TinyG is a many-axis motion control system. TinyG components execute G code directly without the need for a general-purpose microcomputer. TinyG is meant to be a complete embedded solution for small motor control. The design goals are to build a board that can handle most motors up thru NEMA23 and be networked for multi-axis motion control well beyond just 3 or 4 axes. Technical details can be found here. In this post I’d like to discuss the goals in a little more detail and lay out some of the design choices that support the goals.
In short – TinyG should be a cheap, reliable way to drive DIY CNC projects of various kinds:
- “classic” CNC robots like milling machines, 3D printers, and other systems that typically require 3 or 4 motors
- multi-motor robotic CNC like 6 axis arms and other complex constructions that can take dozens of motors
- motion control projects that take dozens to hundreds of coordinated motors – for example:
- a CNC marimba (ok, so you could use solenoids)
- a multi-machine automated production line
- a moving head conference room simulation
The biggest challenges are:
COST: All-in cost for a controlled stepper axis (control CPU + software + stepper driver) is optimistically about $25 per axis for a low-end 3 axis solution – e.g. three Allegro A4983 boards, an Arduino (Adafruit, Makershed), and grbl for Gcode control. If you want better power handling and other features you can move to Makerbot electronics ($35 per axis + Arduino), or to commercial systems like the Geckodrive 540 four axis controller ($299 or $75 per axis + whatever you want to drive it with). As the price goes up so does the power handling, features, and reliability. So any solution that you could afford to deploy a with large number of motors had better be towards the low end of the range – and be prepared to ride the cost curve downward over time. (I suppose you could bit bang some MOSFETs or H bridges directly from a CPU, but you probably want circuit protection, perhaps microstepping, and I don’t know that the costs are significantly cheaper when you add it all up).

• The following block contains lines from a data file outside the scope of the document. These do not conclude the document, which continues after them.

(* ===== verification/Formats.v ===== *)
(** * The floating-point register dump with [%-10.6g]

    [State] writes the dump of output.c 43-49 over an abstract
    conversion [fmt_g] of a register; this file instantiates it with
    [Gfmt.fmt_g], the model of printf's [%-10.6g] on binary64 values, and
    shows on thirty-two doubles that the first line is what glibc prints.
    [print_regs_fp_g] combines [State]'s row lemma with the width bounds
    of [Gfmt]: every register's text takes ten to thirteen characters. *)

From Stdlib Require Import ZArith List String Ascii Lia SpecFloat.
From S2P Require Import Prelude Format Gfmt Occupancy State.
Import ListNotations.
Open Scope string_scope.
Open Scope Z_scope.

(** Thirty-two doubles [k / 4], in their binary64 encoding. *)
Definition ex_fp_regs : list spec_float :=
  [S754_zero false;
     S754_finite false 4503599627370496 (-54);
     S754_finite false 4503599627370496 (-53);
     S754_finite false 6755399441055744 (-53);
     S754_finite false 4503599627370496 (-52);
     S754_finite false 5629499534213120 (-52);
     S754_finite false 6755399441055744 (-52);
     S754_finite false 7881299347898368 (-52);
     S754_finite false 4503599627370496 (-51);
     S754_finite false 5066549580791808 (-51);
     S754_finite false 5629499534213120 (-51);
     S754_finite false 6192449487634432 (-51);
     S754_finite false 6755399441055744 (-51);
     S754_finite false 7318349394477056 (-51);
     S754_finite false 7881299347898368 (-51);
     S754_finite false 8444249301319680 (-51);
     S754_finite false 4503599627370496 (-50);
     S754_finite false 4785074604081152 (-50);
     S754_finite false 5066549580791808 (-50);
     S754_finite false 5348024557502464 (-50);
     S754_finite false 5629499534213120 (-50);
     S754_finite false 5910974510923776 (-50);
     S754_finite false 6192449487634432 (-50);
     S754_finite false 6473924464345088 (-50);
     S754_finite false 6755399441055744 (-50);
     S754_finite false 7036874417766400 (-50);
     S754_finite false 7318349394477056 (-50);
     S754_finite false 7599824371187712 (-50);
     S754_finite false 7881299347898368 (-50);
     S754_finite false 8162774324609024 (-50);
     S754_finite false 8444249301319680 (-50);
     S754_finite false 8725724278030336 (-50)].

Definition ex_fp_state : state_t spec_float :=
  {| mem := mem ex_state; reg_int := reg_int ex_state; reg_fp := ex_fp_regs; pc := pc ex_state;
     if_id_instr := if_id_instr ex_state; fu_int_list := fu_int_list ex_state;
     fu_add_list := fu_add_list ex_state; fu_mult_list := fu_mult_list ex_state;
     fu_div_list := fu_div_list ex_state; fu_int_heap := fu_int_heap ex_state;
     fu_fp_heap := fu_fp_heap ex_state; int_wb_instr := int_wb_instr ex_state;
     fp_wb_instr := fp_wb_instr ex_state |}.

(** The text of the floating-point register dump (output.c 43-49) with
    [%-10.6g]: the header, then the first [NUMREGS] registers four to a
    line. *)
Definition fp_dump_text (st : state_t spec_float) : string :=
  "Registers (floating point):" ++ NL ++ reg_fp_rows fmt_g 0 (firstn 32 (reg_fp st)).

(** The floating-point register dump with printf's [%-10.6g].  When
    the register file holds [NUMREGS] binary64 values, the dump prints its
    header and the registers four to a line, each register's text taking
    between ten and thirteen characters: the width 10 of the format is a
    minimum, and [%.6g] of a double never needs more than thirteen. *)
Lemma print_regs_fp_g (st : state_t spec_float) :
  NUMREGS <= Z.of_nat (List.length (reg_fp st)) ->
  forallb (valid_binary 53 1024) (reg_fp st) = true ->
  print_regs_fp fmt_g st = Done (fp_dump_text st) /\
  Forall (fun x => 10 <= String.length (fmt_g x) <= 13)%nat (reg_fp st).
Proof.
  intros Hn Hv. split.
  - unfold print_regs_fp. rewrite (print_regs_fp_loop_rows _ _ _ 8 0) by (unfold NUMREGS in *; lia).
    reflexivity.
  - apply Forall_forall. intros x Hx. apply length_fmt_g. exact (proj1 (forallb_forall _ _) Hv x Hx).
Qed.

(** The first line of the dump of [ex_fp_state], as glibc prints it. *)
Example print_regs_fp_g_example :
  exists rest, print_regs_fp fmt_g ex_fp_state =
    Done ("Registers (floating point):" ++ NL ++
          TAB ++ "f0=0         " ++ TAB ++ "f1=0.25      " ++ TAB ++ "f2=0.5       " ++
          TAB ++ "f3=0.75      " ++ NL ++ rest).
Proof. eexists. vm_compute. reflexivity. Qed.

We chose the Atmel xmega processor and the TI DRV8811 stepper drivers as a good base to work from, figuring this provided a good balance between cost and capability. If a better CPU or driver chip becomes available we’ll probably use it. We ported Simen Svale Skogsrud’s grbl code to the xmega as an excellent way to do 3 axis CNC. It’s driven fro serial input, so parallel ports are not needed. The board accepts USB or direct TTL serial from an Arduino or similar.

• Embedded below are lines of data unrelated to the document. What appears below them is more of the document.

(** * netdiag-suite: the service health-checking engine

    A shallow embedding of
      - [src/net_diag_tool/modules/services/checker.py]
        (class [ServiceHealthChecker]) and
      - [src/net_diag_tool/core/database.py] (class [DatabaseManager]),
    with the properties of the engine stated and settled on it.

    The class body of [ServiceHealthChecker] holds two generations of the
    same methods: asynchronous ones (lines 55-289), and after them
    synchronous ones of the same names (lines 352-593), which Python binds
    last and which a [ServiceHealthChecker] therefore runs. [Checker] and
    the asynchronous loop of [Monitor] embed the first generation;
    [check_http_service] (one definition) and [check_dns_resolution] (the
    same body twice) are the same in both. [Bound] embeds the second
    generation: the checks, the dispatcher, the loop, the dashboard and
    the uptime of the cache. The body of the loop is also in [Monitor],
    there over any dispatcher. Each definition names the lines it embeds.
    [Setup] and [Wizard] embed the constructor and the step of the
    configuration wizard that adds a service ([main.py]); the status page
    is left out.

    Conventions of the embedding.
      - A Python [dict] with string keys is a [gmap string PyVal]; [d.get(k)],
        [d.get(k, default)] and [d[k]] are [dict_get], [dict_get_default]
        and [dict_item] (the last one raises [KeyError]).
      - A call that may raise returns a [Res]; [try]/[except] clauses match
        on the class of the exception, in the order of the source.
      - Everything the code reads from outside (clock, network, resolver,
        storage faults) is a field of a [World] or [Faults] record, so the
        functions are total and executable.
      - Measured durations are rationals; the uptime ratio is computed with
        binary64 floats, as CPython computes it. *)

From Stdlib Require Import ZArith QArith Qround Floats.
From stdpp Require Import gmap strings list sorting pretty.

Close Scope Q_scope.
Open Scope Z_scope.

(** ** Python values *)

Inductive PyVal :=
| PNone
| PBool (b : bool)
| PInt (z : Z)
| PFloat (q : Q)
| PStr (s : string)
| PStrList (l : list string)
| PDatetime (t : Z).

CONTROL: By running the Gcode interpreter directly on the chip it avoids the expense and problems of trying to precisely control step timing with a general purpose computer that has other things on its mind (and non-deteministic interrupt latencies – “Index files now?”). PC based CNC controllers are happy if pulse jitter (uncertainty between pulses) is less than 20 microseconds. The less jitter the smoother the movement and the faster the motor can be run, particularly athigh microstep values. The pulse timing is therefore the most heavily optimized code in the system. There is also a dedicated timer for each axis (no DDA required), so the timing accuracy is about 35 ns. (32 Mhz clock) – but this can degrade significantly to about 2 microseconds if the step interrupts collide (still pretty happy with the result). This means the board can maintain very high motion accuracy, very short arc segments, and so forth. By limiting the workload of each CPU to 4 axes it means at least that part of the motion control won’t degrade as things scale up. So doing 12 axes requires 3 boards, each with their own CPU.

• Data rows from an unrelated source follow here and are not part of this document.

(** * The profile validator of [tools/validate_profile_json.py]

    A shallow embedding of [validate] and of the helpers it uses, together with
    the properties of the validator that the project's description states.

    Python is dynamically typed: every attribute access, subscript, membership
    test or iteration may raise when its operand has the wrong runtime type.
    The embedding keeps that: values are untyped JSON-like values, each
    primitive operation returns a [result], and the validator runs in a monad
    that carries the mutable list [errors] and may raise.  That the validator
    never raises is therefore a theorem and not a by-product of typing. *)

From Stdlib Require Import String Ascii ZArith NArith Lia.
From Stdlib Require Import DecimalString DecimalNat DecimalFacts.
From Stdlib.Floats Require Import SpecFloat.
From stdpp Require Import base option list gmap sets.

SCALABILITY: Now that we’ve got a network of motion controllers, the next problem is, well, networking. Again, latency and jitter is the enemy. TinyG uses an RS485 network running at 500 Kbps and a fairly efficient packet protocol – in total supporting about 4000 packets per second with true broadcast. That’s about 250 microseconds per packet, so for some applications that’s OK, for others it won’t be. The simplest way we’ve come up with to control a network of controllers is to put the entire interpreter in each CPU, broadcast the command stream to the entire array, have each board build the full model, but only actuate the axes it actually has. This is similar to the way the big screens in Times Square work – each LED panel gets the full video signal but only displays the portion of the image it’s responsible for. In this environment the latency doesn’t really matter – as long as it’s consistent across the broadcast (so you can’t use a ring network, it must actually be a broadcast). If that doesn’t work (too slow, model too big for each unit, or some other barrier) we will need a time-triggered protocol like OSC or an OSC-lite.
STATUS: The units are running a fairly reliable Gcode system right now. We are working to fully test it and round out those features we think are necessary for DIY or manual Gcode operation – like a good stop/start/end control (harder than it sounds), zeroing and table homing, easy configuration, error trapping for hand-generated Gcode, and some other features. Focus on networking and making other interpreters comes next.